▸ Exercise brief:
There is one span to output from the data below: the lines starting at the line with "f l) else 0" and ending at the line with "let digits := count_while". Output it exactly, ends included, nothing more.

──────── Materials provided ────────

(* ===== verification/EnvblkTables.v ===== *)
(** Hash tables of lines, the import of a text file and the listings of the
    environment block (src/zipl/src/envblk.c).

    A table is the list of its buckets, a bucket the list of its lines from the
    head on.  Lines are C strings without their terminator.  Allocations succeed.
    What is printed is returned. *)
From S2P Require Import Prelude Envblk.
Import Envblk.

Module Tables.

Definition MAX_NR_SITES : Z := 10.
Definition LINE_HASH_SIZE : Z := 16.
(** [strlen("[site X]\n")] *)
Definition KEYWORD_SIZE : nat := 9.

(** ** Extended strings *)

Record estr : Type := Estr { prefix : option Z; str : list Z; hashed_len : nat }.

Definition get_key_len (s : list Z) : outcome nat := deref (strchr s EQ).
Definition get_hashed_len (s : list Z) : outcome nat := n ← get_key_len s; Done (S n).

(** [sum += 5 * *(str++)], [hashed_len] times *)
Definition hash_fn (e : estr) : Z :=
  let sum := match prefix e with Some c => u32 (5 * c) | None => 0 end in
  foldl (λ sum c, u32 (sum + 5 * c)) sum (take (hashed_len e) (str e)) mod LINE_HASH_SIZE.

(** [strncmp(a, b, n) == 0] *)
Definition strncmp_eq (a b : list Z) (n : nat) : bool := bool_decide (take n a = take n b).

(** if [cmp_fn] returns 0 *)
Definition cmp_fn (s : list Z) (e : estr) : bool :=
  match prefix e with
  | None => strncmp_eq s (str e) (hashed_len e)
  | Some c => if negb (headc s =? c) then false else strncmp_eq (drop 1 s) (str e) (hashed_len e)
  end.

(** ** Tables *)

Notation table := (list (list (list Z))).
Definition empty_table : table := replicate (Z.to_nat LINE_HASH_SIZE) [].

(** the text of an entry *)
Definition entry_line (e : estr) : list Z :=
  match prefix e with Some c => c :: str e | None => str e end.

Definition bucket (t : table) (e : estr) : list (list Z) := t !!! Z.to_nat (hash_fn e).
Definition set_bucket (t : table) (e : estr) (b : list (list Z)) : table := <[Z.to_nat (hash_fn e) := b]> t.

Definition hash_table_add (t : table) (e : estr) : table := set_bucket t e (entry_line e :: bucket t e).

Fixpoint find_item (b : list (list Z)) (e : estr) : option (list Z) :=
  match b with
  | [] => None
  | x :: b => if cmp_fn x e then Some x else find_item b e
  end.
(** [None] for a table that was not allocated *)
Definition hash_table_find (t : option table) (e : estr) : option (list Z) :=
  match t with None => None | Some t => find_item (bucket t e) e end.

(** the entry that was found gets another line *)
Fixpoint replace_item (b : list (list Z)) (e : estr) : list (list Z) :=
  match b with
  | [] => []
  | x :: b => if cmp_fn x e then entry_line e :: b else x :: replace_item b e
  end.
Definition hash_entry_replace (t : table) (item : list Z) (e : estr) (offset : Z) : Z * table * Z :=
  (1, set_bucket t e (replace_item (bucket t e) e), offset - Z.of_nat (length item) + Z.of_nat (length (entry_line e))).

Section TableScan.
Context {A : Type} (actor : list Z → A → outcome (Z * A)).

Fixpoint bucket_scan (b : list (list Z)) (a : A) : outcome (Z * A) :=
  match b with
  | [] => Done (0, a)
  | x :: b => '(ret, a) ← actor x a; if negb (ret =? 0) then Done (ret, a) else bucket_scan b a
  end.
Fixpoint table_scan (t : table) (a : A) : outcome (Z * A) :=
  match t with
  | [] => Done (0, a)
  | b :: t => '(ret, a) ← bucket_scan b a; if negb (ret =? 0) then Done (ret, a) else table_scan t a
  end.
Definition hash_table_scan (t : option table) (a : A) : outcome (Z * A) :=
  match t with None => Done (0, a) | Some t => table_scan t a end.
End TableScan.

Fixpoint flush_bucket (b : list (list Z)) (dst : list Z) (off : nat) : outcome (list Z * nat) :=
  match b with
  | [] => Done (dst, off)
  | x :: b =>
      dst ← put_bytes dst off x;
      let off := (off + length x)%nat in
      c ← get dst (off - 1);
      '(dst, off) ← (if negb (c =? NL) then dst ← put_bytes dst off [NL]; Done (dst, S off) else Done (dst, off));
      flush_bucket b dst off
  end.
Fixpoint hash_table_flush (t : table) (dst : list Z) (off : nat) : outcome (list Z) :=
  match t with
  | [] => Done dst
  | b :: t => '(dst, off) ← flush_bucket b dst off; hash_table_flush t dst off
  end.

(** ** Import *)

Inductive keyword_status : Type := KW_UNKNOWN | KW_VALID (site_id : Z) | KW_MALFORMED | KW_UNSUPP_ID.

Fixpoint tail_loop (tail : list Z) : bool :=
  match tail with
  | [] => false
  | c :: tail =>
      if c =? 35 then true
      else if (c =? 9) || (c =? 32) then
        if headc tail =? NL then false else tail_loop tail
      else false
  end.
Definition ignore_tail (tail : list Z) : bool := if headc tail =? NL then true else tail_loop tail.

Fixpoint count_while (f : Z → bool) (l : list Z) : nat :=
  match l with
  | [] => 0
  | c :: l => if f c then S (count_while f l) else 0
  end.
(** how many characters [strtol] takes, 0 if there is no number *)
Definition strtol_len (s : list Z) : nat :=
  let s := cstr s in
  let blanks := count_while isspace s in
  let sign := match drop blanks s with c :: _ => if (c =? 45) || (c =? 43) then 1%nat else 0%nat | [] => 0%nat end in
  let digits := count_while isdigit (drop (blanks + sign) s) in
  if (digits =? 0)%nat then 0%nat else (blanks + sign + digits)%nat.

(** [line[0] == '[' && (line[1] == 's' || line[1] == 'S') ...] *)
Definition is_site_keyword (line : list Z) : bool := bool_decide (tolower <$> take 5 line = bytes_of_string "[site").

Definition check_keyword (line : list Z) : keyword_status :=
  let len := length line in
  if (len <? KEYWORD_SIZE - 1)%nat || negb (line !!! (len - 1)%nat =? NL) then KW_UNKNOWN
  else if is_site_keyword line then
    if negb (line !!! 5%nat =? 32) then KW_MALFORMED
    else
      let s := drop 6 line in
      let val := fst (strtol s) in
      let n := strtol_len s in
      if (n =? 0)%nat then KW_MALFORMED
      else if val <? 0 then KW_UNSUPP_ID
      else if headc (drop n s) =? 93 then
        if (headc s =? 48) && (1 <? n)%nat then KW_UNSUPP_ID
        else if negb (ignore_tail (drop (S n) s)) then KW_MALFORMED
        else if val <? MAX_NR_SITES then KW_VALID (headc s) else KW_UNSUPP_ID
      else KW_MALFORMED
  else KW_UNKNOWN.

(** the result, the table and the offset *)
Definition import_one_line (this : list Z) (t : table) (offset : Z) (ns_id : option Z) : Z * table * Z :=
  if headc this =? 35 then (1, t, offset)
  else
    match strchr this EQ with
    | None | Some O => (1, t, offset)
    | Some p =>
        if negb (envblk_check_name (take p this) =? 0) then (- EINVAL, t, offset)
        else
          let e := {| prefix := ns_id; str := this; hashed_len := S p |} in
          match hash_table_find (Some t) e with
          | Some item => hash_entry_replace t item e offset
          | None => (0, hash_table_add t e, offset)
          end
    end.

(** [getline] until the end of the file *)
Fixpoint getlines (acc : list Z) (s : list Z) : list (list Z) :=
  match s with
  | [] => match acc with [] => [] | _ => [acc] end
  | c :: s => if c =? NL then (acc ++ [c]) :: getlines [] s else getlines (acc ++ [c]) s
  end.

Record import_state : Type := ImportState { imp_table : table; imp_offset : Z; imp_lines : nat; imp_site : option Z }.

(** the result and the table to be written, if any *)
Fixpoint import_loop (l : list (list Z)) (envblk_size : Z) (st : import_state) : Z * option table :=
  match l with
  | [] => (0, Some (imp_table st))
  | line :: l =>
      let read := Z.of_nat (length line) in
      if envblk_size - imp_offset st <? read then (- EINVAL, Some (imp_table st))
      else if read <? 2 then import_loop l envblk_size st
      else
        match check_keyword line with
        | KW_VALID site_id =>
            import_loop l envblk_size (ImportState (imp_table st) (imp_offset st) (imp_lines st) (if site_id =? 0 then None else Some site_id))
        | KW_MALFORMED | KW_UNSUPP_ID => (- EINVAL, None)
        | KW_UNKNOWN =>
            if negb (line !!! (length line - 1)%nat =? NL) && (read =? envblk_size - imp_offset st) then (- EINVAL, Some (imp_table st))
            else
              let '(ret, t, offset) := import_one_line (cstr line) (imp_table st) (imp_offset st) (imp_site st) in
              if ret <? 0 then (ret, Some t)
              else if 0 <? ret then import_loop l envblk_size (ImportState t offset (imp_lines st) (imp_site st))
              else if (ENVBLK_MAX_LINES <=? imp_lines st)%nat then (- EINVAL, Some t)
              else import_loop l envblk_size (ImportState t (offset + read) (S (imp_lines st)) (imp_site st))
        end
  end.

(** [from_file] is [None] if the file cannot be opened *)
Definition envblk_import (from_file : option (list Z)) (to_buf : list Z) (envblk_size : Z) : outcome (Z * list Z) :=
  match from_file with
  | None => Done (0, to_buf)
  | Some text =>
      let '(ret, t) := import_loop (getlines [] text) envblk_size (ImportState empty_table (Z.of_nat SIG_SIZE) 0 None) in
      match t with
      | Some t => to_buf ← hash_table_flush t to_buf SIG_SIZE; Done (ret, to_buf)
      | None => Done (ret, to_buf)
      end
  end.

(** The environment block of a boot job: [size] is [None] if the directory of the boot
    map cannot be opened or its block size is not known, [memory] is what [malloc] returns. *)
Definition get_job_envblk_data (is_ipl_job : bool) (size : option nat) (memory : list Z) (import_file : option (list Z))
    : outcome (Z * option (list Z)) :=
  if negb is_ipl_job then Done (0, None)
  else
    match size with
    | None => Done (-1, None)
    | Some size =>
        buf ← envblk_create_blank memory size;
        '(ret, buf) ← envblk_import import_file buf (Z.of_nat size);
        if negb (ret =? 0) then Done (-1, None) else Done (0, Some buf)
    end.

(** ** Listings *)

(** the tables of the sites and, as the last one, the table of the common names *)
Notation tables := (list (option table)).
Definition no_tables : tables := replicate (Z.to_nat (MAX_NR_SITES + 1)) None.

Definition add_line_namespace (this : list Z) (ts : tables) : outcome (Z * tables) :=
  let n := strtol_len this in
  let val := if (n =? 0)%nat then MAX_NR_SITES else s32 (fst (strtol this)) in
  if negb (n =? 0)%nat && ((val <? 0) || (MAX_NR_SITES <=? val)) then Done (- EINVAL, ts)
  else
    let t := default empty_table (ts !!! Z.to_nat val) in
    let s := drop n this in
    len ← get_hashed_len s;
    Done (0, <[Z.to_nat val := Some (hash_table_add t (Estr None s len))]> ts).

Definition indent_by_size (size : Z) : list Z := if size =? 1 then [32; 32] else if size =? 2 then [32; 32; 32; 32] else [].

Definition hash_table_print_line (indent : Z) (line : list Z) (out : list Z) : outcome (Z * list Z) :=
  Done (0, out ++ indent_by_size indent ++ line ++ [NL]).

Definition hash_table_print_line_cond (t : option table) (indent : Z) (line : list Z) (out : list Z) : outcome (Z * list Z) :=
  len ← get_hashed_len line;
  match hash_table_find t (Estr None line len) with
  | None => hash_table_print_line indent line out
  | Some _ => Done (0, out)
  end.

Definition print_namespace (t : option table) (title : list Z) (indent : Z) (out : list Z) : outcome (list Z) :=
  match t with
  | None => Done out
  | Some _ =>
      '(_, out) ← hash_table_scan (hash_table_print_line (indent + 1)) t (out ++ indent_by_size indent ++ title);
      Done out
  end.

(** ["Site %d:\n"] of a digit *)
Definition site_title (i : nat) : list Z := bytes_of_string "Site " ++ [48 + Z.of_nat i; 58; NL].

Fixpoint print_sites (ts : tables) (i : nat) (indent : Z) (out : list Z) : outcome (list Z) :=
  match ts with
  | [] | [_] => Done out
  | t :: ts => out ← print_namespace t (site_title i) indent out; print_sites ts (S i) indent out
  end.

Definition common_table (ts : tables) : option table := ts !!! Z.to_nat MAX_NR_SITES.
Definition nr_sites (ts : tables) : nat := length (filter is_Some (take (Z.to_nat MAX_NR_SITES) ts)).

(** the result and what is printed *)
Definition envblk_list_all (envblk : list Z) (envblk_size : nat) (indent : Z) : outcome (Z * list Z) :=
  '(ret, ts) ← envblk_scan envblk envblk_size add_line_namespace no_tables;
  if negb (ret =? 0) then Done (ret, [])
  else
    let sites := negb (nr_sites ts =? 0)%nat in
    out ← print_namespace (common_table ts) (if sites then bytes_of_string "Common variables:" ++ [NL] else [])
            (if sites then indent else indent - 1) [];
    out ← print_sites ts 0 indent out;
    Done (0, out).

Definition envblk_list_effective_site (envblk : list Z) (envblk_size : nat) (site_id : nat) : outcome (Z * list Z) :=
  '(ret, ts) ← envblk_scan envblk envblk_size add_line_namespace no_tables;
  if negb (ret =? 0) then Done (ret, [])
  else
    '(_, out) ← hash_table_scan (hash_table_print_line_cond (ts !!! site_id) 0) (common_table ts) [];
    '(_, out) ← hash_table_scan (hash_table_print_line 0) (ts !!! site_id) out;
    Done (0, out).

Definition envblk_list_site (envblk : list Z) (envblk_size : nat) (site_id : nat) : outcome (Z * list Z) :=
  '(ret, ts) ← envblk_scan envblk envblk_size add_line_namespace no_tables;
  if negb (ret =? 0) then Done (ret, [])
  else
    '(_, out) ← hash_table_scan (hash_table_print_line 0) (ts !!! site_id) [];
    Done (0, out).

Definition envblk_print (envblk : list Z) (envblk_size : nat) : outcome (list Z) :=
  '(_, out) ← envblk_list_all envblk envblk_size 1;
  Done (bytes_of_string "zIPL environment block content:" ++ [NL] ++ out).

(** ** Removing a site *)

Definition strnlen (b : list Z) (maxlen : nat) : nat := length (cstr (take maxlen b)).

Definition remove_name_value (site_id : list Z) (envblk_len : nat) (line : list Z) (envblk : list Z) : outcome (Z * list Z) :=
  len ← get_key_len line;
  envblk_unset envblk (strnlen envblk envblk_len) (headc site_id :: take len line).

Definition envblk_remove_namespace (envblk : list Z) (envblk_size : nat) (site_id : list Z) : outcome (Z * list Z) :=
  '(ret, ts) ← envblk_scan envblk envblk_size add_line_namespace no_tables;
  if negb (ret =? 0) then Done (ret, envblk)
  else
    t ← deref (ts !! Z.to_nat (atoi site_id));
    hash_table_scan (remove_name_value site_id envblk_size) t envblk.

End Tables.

────────

▸ Response to the exercise:
  | c :: l => if f c then S (count_while f l) else 0
  end.
(** how many characters [strtol] takes, 0 if there is no number *)
Definition strtol_len (s : list Z) : nat :=
  let s := cstr s in
  let blanks := count_while isspace s in
  let sign := match drop blanks s with c :: _ => if (c =? 45) || (c =? 43) then 1%nat else 0%nat | [] => 0%nat end in
  let digits := count_while isdigit (drop (blanks + sign) s) in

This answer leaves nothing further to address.